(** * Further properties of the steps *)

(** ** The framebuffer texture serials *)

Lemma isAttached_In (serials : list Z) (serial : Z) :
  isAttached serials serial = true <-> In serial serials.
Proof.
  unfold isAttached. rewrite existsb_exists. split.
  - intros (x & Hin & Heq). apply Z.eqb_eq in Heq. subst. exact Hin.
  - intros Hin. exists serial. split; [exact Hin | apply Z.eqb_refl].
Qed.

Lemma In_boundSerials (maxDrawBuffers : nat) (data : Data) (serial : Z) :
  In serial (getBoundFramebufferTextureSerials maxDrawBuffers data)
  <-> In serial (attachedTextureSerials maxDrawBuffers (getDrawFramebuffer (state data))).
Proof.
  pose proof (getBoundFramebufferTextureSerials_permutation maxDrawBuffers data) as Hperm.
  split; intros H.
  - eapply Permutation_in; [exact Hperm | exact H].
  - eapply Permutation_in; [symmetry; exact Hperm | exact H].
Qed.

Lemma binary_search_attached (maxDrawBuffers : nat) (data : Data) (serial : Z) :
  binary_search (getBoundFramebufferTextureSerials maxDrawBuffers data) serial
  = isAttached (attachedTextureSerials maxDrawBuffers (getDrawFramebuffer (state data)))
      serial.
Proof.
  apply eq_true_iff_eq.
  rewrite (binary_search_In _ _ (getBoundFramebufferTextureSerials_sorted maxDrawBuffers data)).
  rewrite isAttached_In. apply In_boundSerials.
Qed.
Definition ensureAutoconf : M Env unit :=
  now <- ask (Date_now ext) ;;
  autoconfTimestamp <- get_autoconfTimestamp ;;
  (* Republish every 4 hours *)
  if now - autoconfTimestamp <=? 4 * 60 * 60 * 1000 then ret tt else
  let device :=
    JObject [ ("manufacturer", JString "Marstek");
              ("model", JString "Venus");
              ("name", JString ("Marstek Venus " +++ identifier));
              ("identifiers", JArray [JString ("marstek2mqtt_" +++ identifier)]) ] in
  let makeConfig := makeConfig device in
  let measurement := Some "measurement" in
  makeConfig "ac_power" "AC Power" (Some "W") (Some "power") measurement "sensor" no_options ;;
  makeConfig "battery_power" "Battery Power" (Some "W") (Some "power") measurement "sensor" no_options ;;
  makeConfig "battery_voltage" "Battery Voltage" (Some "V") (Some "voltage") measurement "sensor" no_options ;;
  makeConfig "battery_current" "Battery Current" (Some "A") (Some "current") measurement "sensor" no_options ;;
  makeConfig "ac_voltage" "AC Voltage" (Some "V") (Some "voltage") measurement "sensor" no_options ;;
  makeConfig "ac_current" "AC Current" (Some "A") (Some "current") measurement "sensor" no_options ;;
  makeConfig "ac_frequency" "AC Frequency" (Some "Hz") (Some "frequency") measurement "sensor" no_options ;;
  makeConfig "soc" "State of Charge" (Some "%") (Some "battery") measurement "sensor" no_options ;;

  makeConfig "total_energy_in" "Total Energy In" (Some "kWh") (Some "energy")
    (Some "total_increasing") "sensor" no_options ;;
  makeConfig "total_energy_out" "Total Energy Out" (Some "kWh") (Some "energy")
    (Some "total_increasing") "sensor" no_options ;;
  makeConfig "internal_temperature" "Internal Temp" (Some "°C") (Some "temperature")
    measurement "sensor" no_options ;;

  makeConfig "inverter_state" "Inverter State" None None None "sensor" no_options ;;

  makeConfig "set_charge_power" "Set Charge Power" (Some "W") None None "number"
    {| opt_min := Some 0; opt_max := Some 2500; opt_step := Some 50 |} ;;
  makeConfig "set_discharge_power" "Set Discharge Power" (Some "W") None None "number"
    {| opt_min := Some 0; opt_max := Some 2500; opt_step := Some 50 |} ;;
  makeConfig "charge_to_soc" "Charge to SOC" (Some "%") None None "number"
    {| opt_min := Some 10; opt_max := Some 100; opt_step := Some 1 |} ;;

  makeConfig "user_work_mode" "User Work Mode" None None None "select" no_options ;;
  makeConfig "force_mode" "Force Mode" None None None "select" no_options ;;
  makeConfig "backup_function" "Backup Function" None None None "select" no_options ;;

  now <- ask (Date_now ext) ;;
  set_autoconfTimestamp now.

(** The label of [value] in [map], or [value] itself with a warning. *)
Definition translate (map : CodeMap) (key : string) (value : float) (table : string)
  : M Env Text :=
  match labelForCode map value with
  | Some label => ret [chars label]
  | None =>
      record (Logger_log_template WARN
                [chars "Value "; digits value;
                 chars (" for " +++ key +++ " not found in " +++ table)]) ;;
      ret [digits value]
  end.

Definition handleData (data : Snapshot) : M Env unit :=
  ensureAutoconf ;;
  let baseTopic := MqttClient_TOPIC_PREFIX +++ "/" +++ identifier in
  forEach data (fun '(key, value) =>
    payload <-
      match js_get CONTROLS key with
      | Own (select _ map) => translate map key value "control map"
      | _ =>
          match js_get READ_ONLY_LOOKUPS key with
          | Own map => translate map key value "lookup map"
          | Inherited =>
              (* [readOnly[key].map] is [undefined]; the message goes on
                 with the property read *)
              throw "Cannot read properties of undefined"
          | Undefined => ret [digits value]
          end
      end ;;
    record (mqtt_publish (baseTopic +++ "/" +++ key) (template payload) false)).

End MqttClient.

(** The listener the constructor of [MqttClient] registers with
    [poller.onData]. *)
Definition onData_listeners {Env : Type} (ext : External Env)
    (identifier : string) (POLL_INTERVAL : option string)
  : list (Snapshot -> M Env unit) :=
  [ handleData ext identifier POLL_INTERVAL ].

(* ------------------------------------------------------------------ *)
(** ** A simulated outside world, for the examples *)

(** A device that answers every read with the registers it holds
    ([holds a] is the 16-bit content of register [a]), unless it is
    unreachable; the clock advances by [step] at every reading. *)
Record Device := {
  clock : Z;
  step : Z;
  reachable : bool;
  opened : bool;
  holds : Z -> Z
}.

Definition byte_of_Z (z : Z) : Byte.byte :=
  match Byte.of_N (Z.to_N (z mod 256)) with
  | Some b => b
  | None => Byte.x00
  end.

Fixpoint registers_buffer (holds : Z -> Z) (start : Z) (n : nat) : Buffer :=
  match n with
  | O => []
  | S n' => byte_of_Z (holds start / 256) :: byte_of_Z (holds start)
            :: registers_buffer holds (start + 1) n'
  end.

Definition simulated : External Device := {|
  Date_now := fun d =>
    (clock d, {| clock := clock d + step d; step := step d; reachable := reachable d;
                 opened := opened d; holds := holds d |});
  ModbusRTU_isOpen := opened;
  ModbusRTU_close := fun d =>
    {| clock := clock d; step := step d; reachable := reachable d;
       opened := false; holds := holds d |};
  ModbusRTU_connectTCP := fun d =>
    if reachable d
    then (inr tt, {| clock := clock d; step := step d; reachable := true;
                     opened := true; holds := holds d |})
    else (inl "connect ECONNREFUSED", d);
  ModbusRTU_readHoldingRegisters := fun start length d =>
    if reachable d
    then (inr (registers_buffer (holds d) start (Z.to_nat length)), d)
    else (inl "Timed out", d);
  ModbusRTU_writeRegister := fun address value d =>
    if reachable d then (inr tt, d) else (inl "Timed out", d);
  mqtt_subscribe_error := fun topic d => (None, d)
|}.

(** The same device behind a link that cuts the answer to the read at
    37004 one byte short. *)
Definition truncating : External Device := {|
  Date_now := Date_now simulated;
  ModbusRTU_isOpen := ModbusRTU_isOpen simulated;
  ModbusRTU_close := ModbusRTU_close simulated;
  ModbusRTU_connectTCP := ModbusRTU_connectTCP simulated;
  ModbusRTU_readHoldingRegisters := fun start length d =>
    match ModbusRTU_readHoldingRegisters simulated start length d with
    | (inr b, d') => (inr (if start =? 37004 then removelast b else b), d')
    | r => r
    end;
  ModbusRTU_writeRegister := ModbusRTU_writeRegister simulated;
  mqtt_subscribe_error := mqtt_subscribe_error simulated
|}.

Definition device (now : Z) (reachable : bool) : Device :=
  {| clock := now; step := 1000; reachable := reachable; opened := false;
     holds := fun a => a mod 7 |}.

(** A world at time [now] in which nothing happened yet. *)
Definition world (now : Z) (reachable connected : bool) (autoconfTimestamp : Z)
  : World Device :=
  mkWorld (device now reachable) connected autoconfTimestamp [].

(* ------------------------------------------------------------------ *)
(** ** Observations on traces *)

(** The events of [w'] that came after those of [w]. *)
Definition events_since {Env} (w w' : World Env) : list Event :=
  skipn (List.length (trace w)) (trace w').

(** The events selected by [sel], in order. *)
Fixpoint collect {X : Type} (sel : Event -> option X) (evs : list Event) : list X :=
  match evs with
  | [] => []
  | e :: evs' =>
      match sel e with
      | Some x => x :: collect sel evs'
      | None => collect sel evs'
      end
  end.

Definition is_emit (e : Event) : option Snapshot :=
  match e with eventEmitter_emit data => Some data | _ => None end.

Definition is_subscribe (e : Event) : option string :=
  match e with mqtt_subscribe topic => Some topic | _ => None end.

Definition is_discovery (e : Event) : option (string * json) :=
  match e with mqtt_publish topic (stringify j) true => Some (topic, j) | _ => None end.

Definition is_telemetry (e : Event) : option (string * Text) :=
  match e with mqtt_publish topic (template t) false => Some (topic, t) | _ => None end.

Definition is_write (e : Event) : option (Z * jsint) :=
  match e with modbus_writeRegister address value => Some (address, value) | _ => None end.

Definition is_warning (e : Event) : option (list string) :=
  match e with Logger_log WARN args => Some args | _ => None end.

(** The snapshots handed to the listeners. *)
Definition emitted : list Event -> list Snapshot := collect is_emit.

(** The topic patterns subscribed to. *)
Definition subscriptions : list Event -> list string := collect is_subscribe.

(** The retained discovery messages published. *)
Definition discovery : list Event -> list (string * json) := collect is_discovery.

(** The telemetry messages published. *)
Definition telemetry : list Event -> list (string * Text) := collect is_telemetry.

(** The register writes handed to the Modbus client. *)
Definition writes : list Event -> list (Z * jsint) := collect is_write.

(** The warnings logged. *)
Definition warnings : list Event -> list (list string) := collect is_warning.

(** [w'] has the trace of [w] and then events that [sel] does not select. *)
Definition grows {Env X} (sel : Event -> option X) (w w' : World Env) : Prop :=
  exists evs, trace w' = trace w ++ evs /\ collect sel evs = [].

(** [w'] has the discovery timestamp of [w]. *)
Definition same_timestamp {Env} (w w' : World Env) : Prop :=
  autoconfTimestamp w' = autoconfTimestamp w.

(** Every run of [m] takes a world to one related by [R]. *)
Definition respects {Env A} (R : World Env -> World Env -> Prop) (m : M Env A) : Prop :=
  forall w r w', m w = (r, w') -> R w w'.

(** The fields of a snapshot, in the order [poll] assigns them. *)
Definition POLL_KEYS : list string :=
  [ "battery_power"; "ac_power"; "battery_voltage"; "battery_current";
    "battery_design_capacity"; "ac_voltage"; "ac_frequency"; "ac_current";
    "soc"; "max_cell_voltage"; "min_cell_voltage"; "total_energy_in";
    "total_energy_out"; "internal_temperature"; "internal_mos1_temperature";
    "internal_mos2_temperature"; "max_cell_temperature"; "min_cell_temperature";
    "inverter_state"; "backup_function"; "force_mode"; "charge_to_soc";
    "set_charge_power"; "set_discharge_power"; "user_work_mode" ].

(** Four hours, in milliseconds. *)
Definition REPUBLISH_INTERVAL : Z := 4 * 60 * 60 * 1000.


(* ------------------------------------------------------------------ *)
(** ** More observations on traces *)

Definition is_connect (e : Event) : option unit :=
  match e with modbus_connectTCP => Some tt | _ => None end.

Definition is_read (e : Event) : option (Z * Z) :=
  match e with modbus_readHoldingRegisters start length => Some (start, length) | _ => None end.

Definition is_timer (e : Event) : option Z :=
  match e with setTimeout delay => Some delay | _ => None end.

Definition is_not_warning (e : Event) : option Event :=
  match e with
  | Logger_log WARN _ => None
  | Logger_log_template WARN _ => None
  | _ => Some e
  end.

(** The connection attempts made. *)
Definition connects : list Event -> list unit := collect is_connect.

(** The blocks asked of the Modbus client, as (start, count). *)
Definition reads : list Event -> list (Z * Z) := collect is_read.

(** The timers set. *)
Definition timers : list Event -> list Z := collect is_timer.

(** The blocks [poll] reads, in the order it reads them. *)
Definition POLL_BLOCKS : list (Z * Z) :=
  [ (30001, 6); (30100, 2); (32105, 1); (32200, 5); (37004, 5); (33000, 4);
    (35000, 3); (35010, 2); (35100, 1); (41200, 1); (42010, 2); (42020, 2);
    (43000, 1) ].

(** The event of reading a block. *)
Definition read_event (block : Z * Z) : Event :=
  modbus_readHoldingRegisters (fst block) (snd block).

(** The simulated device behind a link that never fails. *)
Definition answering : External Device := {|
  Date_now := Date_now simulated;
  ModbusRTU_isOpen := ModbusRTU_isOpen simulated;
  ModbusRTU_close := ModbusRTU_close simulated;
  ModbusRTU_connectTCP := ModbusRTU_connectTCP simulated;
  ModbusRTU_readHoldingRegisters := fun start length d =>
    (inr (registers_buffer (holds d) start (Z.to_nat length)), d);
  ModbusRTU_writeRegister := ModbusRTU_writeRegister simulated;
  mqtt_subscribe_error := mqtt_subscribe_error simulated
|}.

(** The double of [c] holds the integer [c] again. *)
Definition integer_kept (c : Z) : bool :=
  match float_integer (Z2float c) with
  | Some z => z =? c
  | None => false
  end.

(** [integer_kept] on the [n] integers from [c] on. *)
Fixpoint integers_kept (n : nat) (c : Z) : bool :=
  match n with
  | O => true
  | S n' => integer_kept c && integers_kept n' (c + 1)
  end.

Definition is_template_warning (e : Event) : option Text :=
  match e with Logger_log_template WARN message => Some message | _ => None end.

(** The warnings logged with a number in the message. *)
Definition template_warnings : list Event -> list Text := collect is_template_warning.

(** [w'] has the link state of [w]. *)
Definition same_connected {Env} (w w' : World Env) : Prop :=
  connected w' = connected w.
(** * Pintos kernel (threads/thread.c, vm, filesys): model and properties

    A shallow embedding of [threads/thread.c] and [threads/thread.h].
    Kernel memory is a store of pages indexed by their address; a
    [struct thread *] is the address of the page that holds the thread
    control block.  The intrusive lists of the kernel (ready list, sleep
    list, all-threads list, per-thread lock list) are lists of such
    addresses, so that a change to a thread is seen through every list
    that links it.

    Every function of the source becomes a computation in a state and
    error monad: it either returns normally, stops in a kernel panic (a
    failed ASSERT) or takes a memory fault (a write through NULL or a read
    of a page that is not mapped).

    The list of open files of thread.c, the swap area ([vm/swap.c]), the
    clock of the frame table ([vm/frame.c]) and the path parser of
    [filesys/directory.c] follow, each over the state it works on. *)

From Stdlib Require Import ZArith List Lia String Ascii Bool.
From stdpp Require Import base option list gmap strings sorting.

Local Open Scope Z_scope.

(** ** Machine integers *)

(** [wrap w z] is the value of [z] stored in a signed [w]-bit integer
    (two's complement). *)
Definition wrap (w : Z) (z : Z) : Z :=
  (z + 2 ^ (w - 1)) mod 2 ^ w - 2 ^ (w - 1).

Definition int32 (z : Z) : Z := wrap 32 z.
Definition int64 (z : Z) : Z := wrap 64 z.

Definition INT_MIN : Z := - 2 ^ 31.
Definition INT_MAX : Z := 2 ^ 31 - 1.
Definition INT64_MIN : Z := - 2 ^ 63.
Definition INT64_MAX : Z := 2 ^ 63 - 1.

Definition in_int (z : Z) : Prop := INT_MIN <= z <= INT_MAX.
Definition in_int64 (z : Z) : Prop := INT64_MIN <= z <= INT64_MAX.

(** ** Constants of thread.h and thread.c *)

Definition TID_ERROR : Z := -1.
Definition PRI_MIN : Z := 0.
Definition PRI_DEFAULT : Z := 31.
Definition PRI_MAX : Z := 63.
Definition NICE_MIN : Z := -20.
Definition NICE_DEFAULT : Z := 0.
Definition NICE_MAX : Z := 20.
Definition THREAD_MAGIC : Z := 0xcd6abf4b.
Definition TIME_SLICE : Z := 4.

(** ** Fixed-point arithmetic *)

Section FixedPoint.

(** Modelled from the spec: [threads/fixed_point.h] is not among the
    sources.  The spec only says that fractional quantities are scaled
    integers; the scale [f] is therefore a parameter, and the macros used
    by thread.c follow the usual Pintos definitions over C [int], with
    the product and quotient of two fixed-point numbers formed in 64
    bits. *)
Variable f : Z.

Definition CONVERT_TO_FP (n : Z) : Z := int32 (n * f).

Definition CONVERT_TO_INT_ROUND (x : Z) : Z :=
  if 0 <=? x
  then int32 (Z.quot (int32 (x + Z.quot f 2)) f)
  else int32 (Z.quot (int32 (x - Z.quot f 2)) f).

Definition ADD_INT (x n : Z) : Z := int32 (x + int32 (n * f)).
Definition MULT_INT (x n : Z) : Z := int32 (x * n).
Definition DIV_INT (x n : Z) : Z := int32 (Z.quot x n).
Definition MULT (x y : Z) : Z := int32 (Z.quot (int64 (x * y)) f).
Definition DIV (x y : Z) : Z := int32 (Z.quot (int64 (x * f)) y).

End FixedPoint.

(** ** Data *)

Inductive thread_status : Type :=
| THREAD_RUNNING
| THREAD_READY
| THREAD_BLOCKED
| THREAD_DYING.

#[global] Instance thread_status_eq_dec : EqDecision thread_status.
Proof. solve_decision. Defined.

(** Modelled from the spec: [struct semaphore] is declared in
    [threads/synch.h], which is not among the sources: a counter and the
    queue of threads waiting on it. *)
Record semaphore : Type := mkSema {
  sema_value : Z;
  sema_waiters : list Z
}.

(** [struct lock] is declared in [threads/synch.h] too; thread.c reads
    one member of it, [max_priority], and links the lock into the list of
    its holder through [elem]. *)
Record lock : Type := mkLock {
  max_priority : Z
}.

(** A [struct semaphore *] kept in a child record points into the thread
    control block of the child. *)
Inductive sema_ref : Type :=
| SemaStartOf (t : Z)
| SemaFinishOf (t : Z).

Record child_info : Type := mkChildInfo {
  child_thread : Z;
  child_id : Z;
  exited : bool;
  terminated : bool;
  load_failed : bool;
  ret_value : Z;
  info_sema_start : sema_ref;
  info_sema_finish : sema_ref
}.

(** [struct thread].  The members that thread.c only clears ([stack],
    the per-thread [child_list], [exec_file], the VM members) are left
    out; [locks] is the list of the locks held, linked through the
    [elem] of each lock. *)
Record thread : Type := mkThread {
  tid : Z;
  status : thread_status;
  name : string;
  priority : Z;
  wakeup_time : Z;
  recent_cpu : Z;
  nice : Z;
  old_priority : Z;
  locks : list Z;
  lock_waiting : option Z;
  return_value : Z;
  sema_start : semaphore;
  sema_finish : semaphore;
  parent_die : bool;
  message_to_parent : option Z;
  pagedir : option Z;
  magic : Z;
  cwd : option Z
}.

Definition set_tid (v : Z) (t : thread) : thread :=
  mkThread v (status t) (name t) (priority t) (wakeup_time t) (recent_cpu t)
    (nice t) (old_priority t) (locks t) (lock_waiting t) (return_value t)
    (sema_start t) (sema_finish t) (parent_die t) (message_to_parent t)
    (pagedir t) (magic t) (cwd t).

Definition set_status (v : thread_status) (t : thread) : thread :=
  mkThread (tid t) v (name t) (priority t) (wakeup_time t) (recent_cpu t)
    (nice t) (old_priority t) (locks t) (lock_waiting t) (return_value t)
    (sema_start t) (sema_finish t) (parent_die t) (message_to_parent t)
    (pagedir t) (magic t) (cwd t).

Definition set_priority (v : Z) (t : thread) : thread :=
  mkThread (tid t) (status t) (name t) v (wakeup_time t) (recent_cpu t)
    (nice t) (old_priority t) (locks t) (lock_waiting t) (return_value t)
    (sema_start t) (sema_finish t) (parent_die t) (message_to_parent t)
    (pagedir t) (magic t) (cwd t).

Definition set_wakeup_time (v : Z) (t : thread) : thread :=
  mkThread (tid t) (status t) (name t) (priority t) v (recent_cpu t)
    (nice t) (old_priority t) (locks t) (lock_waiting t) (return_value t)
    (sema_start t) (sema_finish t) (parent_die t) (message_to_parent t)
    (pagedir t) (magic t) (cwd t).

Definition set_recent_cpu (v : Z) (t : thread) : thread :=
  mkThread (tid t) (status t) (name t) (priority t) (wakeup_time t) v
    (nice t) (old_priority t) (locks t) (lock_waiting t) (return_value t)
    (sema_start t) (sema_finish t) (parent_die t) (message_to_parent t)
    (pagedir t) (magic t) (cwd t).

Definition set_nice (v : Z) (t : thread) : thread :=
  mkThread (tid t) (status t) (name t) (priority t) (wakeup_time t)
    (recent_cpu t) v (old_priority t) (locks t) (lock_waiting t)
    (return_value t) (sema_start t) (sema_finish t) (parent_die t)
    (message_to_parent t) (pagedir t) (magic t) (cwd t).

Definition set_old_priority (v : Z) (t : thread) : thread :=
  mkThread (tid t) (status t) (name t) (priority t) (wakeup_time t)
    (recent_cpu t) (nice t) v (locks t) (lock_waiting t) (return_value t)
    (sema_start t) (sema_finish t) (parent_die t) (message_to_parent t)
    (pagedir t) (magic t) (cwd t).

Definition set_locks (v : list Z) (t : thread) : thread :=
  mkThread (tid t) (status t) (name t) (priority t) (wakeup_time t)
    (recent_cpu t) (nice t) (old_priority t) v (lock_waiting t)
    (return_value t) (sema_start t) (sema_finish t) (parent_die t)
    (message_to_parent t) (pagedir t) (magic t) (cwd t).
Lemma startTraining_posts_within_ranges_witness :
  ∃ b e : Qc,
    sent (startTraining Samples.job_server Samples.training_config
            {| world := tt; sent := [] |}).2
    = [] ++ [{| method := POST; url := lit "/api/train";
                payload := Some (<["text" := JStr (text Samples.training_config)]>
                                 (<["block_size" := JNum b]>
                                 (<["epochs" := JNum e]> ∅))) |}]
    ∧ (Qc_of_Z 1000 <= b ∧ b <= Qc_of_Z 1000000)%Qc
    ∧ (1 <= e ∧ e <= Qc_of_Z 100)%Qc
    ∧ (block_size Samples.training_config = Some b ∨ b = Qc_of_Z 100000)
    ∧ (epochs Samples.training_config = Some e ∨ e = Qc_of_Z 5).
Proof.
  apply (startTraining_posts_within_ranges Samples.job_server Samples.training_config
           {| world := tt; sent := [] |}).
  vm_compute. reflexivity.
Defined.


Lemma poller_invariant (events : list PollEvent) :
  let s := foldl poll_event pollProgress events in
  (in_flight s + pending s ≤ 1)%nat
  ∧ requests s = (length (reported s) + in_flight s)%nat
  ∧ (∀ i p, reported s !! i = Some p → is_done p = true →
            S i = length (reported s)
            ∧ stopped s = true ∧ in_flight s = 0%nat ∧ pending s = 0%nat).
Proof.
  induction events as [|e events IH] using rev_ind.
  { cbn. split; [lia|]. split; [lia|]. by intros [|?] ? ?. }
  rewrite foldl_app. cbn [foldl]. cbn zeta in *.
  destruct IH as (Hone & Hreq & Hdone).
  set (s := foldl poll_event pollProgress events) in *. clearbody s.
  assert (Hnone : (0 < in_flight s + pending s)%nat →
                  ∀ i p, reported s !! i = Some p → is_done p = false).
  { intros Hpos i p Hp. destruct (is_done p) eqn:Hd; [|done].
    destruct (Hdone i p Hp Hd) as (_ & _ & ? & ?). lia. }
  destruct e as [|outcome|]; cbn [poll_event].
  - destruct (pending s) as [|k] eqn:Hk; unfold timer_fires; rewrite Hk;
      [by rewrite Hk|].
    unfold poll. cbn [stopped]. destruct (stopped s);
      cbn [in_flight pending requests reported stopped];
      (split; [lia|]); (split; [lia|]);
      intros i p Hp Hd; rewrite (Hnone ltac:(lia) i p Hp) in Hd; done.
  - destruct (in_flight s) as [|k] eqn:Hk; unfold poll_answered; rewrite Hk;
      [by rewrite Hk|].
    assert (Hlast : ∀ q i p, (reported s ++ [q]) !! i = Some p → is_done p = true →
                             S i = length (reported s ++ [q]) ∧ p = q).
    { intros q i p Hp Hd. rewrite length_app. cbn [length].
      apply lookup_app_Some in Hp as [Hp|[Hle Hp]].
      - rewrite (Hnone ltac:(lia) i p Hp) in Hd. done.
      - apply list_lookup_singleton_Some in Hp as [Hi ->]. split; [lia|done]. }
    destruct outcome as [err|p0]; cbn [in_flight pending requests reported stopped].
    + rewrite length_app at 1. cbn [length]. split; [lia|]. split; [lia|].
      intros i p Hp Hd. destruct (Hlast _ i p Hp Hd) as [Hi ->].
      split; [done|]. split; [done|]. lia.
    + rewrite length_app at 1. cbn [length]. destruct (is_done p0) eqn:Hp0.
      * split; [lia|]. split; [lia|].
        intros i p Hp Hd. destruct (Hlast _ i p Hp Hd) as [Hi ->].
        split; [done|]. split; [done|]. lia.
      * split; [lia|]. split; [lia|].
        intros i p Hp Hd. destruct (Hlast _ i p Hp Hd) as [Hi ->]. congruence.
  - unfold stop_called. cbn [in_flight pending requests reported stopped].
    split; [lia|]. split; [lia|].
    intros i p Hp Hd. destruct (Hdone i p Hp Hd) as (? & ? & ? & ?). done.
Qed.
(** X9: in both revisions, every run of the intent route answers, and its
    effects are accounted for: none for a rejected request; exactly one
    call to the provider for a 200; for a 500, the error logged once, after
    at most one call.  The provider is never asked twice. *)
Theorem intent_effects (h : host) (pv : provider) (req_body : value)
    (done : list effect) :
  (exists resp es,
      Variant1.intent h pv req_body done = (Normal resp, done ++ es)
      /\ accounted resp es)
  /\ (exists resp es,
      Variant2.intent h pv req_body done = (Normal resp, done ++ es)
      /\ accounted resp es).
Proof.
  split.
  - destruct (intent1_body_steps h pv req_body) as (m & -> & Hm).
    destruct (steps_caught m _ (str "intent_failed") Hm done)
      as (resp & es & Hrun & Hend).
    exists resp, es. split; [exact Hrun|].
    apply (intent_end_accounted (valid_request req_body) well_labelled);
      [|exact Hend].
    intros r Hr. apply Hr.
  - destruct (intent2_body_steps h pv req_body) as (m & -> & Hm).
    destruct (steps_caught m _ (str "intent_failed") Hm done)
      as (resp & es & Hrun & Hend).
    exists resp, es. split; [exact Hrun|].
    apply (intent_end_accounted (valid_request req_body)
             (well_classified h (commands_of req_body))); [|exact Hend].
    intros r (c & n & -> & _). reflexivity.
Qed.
▬▬▬▬▬▬
* Directions: For each line of the entries that contains the word "chars", make a copy.

* Written reply:
  | Some label => ret [chars label]
                [chars "Value "; digits value;
                 chars (" for " +++ key +++ " not found in " +++ table)]) ;;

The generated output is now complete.